Un pouvoir progressiste devrait adopter une profonde transformation du système médiatique avec une triple « décolonisation » : par rapport à la publicité qui asservit le consommateur, en maintenant une diversité culturelle menacée, en stimulant l’esprit du téléspectateur au lieu de simplement l’occuper. Pour cela, il faut que le consommateur ne cherche plus le plus bas prix pour son information mais accepte de financer les médias pour éviter qu’ils ne soient dépendants de la manne publicitaire, la publicité constituant « une dynamique contraire à notre bien commun » (p. 341). Il propose l’instauration d’une taxe très substantielle sur les dépenses publicitaires, consacrée à financer des médias alternatifs, à maximiser la diversité et des biens culturels créatifs, qui privilégient les courants minoritaires. Les médias publics devraient être autogérés par les collectifs de journalistes. Ce qui devrait permettre de sortir du pouvoir du capitalisme financier qui sape la diversité culturelle dans les médias et de sortir du dirigisme d’État à leur égard.

La fin de l’ouvrage est consacrée à la révolution numérique. L’auteur part en guerre contre la marchandisation des données recueillies par les plates-formes planétaires de l’ère numérique, qui en font une source de profit alors qu’elles devraient être un bien commun puisque chacun contribue à les alimenter. Il souligne l’importance des softwares qui, à l’ère numérique, conditionnent nos modes de pensée. Leur design est donc un enjeu de pouvoir dont le citoyen doit se préoccuper. La remise en cause de la domination des grands médias numériques peut passer par différentes formes de hacking, incarnant une nouvelle lutte des classes. L’auteur croit en la force des transformations très progressives par les marges innovantes, par exemple à travers le street art, pour faire bouger les représentations majoritaires.

Au fond, Yves Citton considère les individus comme aliénés par des déterminismes structurels, qu’ils soient économiques, institutionnels ou idéologiques.
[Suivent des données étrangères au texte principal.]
(* ===== verification/WalCkRules.v ===== *)
(** The accesses of a checkpoint and of a restart of the log. *)

From stdpp Require Import base list gmap numbers relations functions sorting.
From Stdlib Require Import ZArith Lia.
From S2P Require Import Prelude WalFormat RwLock Steps WalCoord WalSpec WalInv WalAccess WalRules.

(** * Steps under the guard of a checkpoint *)

(** A connection's snapshot, if it has one, is not on the database file alone: such a
    reader excludes the guard. *)
Definition off_db_file (g : ghost) : Prop := forall r, g_read g = Some r -> rv_slot r <> 0%nat.
(** The holder of slot 0's exclusive lock. *)
Record guarded (g : ghost) : Prop := {
  gd_lock : g_held g (LRead 0) = HWrite;
  gd_read : off_db_file g;
  gd_find : g_find g = None
}.

(** A step of the guard's holder: what is backfilled, and the database file. *)
Record guard_step (sh sh' : WalShared) : Prop := {
  gs_header : sh_header sh' = sh_header sh;
  gs_max : sh_max_frame sh' = sh_max_frame sh;
  gs_init : sh_initialized sh' = sh_initialized sh;
  gs_cache : sh_frame_cache sh' = sh_frame_cache sh;
  gs_high : sh_high_water sh' = sh_high_water sh;
  gs_wal : sh_wal sh' = sh_wal sh;
  gs_locks : sh_locks sh' = sh_locks sh;
  gs_nb : sh_nbackfills sh <= sh_nbackfills sh'
}.
Lemma guard_step_refl sh : guard_step sh sh.
Proof. by constructor. Qed.

Section guard.
Context (page_sz : Z) (base : content) (hz hz' : Z).

Lemma conn_inv_guard sh sh' gs gs' g ck :
  guard_step sh sh' -> conn_inv base hz sh gs g ->
  (forall r, g_read g = Some r -> rv_slot r <> 0%nat /\ hz' <= rv_upto r) ->
  ck_inv base hz' sh' gs' (with_ck ck g) -> conn_inv base hz' sh' gs' (with_ck ck g).
Proof.
  intros [Eh Em Ei Ec Ehw Ew El Hnb] [Hp Hr Hf Hw Hph _] Hz Hck. constructor; [| | | |done|done]; cbn.
  - intros s v H. unfold mark_of. rewrite El. by apply Hp.
  - intros r H. destruct (Hr r H) as (? & ? & _ & ? & ? & ? & ?). destruct (Hz r H). unfold read_inv.
    rewrite Em, Ew. split_and!; try done; lia.
  - intros p f H. destruct (Hf p f H) as (r & ? & Hfd). exists r. split; [done|]. unfold find_inv in *. by rewrite Ew.
  - intros wv H. specialize (Hw wv H). unfold write_inv in *. by rewrite Eh, Em, Ei, Ec, Ew.
Qed.
(** The holder of the guard is alone with it. *)
Lemma guard_alone sh com gs i j g x :
  inv page_sz base hz sh com gs -> gs !! i = Some g -> gs !! j = Some x -> j <> i -> g_held g (LRead 0) = HWrite ->
  g_ck x = CkNone /\ off_db_file x.
Proof.
  intros Hinv Hi Hj Hne Hl. assert (Hx := i_conn _ _ _ _ _ _ Hinv j x Hj).
  assert (Hx0 := lock_excl _ _ _ i j g x (i_locks _ _ _ _ _ _ Hinv (LRead 0)) Hi Hj ltac:(done) Hl).
  destruct (conn_supports _ _ _ _ _ Hx) as (_ & Sr & _ & Sck). rewrite Hx0 in Sck. split.
  - destruct (g_ck x); try done; by destruct_and?.
  - intros r Hr Hs. specialize (Sr r Hr). by rewrite Hs, Hx0 in Sr.
Qed.
Lemma inv_guard sh sh' com gs i g ck :
  inv page_sz base hz sh com gs -> gs !! i = Some g -> guarded g -> guard_step sh sh' ->
  0 <= sh_nbackfills sh' <= hz' -> hz' <= sh_max_frame sh ->
  (forall r, readers gs r -> hz' <= rv_upto r) ->
  (forall p, sh_db sh' p = at_frame base (sh_wal sh) (sh_nbackfills sh') p \/ sh_nbackfills sh' < latest (sh_wal sh) p hz') ->
  ck_inv base hz' sh' gs (with_ck ck g) ->
  inv page_sz base hz' sh' com (<[i := with_ck ck g]> gs).
Proof.
  intros Hinv Hi [Hl Hrd _] Hs Hb Hb' Hz Hdb Hck. assert (Hrs : forall r, readers (<[i := with_ck ck g]> gs) r -> readers gs r).
  { intros r [?|Hr]%(readers_insert _ _ g); [done|by exists i, g|done]. }
  assert (Hck' : ck_inv base hz' sh' (<[i := with_ck ck g]> gs) (with_ck ck g)).
  { unfold ck_inv in *. cbn in *. destruct ck; try done; destruct_and?; split_and?; try done; intros r ?%Hrs; auto. }
  destruct Hs as [Eh Em Ei Ec Ehw Ew El Hnb] eqn:Hse. constructor.
  - intros l. rewrite El. apply (lock_inv_same _ _ g); [done|done|apply Hinv].
  - assert (H := i_bounds _ _ _ _ _ _ Hinv). rewrite Em. lia.
  - rewrite Ei, Em. apply Hinv.
  - rewrite Eh, Ei. apply Hinv.
  - rewrite Ew, Em. apply Hinv.
  - rewrite Ec, Ehw. apply Hinv.
  - rewrite Ew, Ec, Em. apply Hinv.
  - rewrite Ew, Em. apply Hinv.
  - rewrite Ew. apply Hdb.
  - intros s. unfold mark_of. rewrite El. apply Hinv.
  - intros j x Hj. destruct (decide (j = i)) as [->|Hne].
    + rewrite list_lookup_insert_eq in Hj by (by eapply lookup_lt_Some). simplify_eq.
      eapply conn_inv_guard; [done|by eapply (i_conn _ _ _ _ _ _ Hinv)| |done].
      intros r Hr. split; [by apply Hrd|]. apply Hz. by exists i, g.
    + rewrite list_lookup_insert_ne in Hj by done.
      destruct (guard_alone sh com gs i j g x Hinv Hi Hj Hne Hl) as [Hx0 Hxr].
      assert (x = with_ck CkNone x) as -> by (destruct x; cbn in *; by subst).
      eapply conn_inv_guard; [done|by eapply (i_conn _ _ _ _ _ _ Hinv)| |done].
      intros r Hr. split; [by apply Hxr|]. apply Hz. by exists j, x.
Qed.
End guard.

(** * Determining what may be backfilled *)

Section determine.
Context (page_sz : Z).

Lemma upd_ck g ck :
  (forall i sh com gs base hz, inv page_sz base hz sh com gs -> gs !! i = Some g -> ck_inv base hz sh gs g ->
    ck_inv base hz sh gs (with_ck ck g)) ->
  upd page_sz g (with_ck ck g).
Proof.
  intros H. apply upd_ghost; try done. intros i sh com gs base hz Hinv Hi [Hp Hr Hf Hw Hph Hck]. constructor; try done.
  by eapply H.
Qed.
(** A load under the guard. *)
Lemma wpp_ck_load {X} (f : WalShared -> X) g (ck : WalShared -> ckphase) Q :
  (forall i sh com gs base hz, inv page_sz base hz sh com gs -> gs !! i = Some g -> ck_inv base hz sh gs g ->
    ck_inv base hz sh gs (with_ck (ck sh) g) /\ Q (f sh) (with_ck (ck sh) g)) ->
  wpp page_sz (load f) g Q.
Proof.
  intros H. apply wpp_silent. intros i e sh com gs base hz Hinv Hi _.
  assert (Hc := i_conn _ _ _ _ _ _ Hinv i g Hi). destruct (H i sh com gs base hz Hinv Hi (ci_ck _ _ _ _ _ Hc)) as [Hck HQ].
  eexists _, sh, _. split_and!; [done| | |exact HQ]; [done|]. exists base, hz.
  eapply inv_ghost; [done|done|done|by left|]. by destruct Hc.
Qed.

Lemma wpp_guard g nb Q :
  g_held g (LRead 0) = HNone -> g_ck g = CkNone -> Q false g ->
  Q true (with_ck (CkGuard nb) (with_held (<[LRead 0 := HWrite]> (g_held g)) g)) ->
  wpp page_sz (try_read0_for_checkpoint nb) g Q.
Proof.
  intros Hl Hck HF HT. apply wpp_silent. intros i e sh com gs base hz Hinv Hi Hfr. zbool.
  assert (Hno : forall sh', core sh' = core sh -> (forall l, sh_locks sh' l = sh_locks sh l) ->
    INV page_sz sh' com (<[i := g]> gs)).
  { intros sh' Hc Hlk. rewrite list_insert_id by done. exists base, hz. by eapply inv_same_locks. }
  destruct (Z.eqb_spec e 0); [exists false, sh, g; split_and!; try done; by apply Hno|].
  destruct (spec_call CWrite (sh_locks sh (LRead 0))) as [a h] eqn:Hsc.
  assert (Hs := inv_lock page_sz base hz sh com gs i g CWrite (LRead 0) Hinv Hi). cbn zeta in Hs. rewrite Hsc, Hl in Hs.
  cbn in Hs. assert (Hsup : supports (<[LRead 0 := HWrite]> (g_held g)) g)
    by (eapply supports_take; [by eapply (i_conn _ _ _ _ _ _ Hinv)|done]).
  destruct (sh_locks sh (LRead 0)) as [v r x] eqn:Ha. cbn in Hsc. case_match; simplify_eq; cbn.
  - exists false, (set_lock (LRead 0) (ALock v r x) sh), g. split_and!; try done. apply Hno; [apply set_lock_core|].
    intros l'. rewrite set_lock_locks.
    destruct (decide (LRead 0 = l')) as [<-|?]; [by rewrite fn_lookup_insert|by rewrite fn_lookup_insert_ne].
  - eexists true, _, _. split_and!; [done| | |exact HT]; [done|]. exists base, hz.
    specialize (Hs ltac:(done) ltac:(done) Hsup).
    assert (Hlt := lookup_lt_Some _ _ _ Hi).
    assert (Hi' : <[i := with_held (<[LRead 0 := HWrite]> (g_held g)) g]> gs !! i =
      Some (with_held (<[LRead 0 := HWrite]> (g_held g)) g)) by by apply list_lookup_insert_eq.
    rewrite <- (list_insert_insert_eq gs i _ (with_held (<[LRead 0 := HWrite]> (g_held g)) g)).
    eapply inv_ghost; [done|done|done|by left|]. destruct (i_conn _ _ _ _ _ _ Hs i _ Hi'). constructor; try done.
    cbn. split; [by rewrite fn_lookup_insert|]. by destruct sh.
Qed.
Le vulgum pecus aurait du mal à élever sa conscience au niveau de celle de l’intellectuel. Il ne croit pas aux capacités de résistance des citoyens face aux idées reçues, la plupart étant victimes de la domination capitaliste et mercantile. Seuls les penseurs, les militants critiques et les artistes des marges échapperaient à l’aliénation. Avec un jargon très académique, cet ouvrage développe en fait une analyse très politique, et assez élitiste.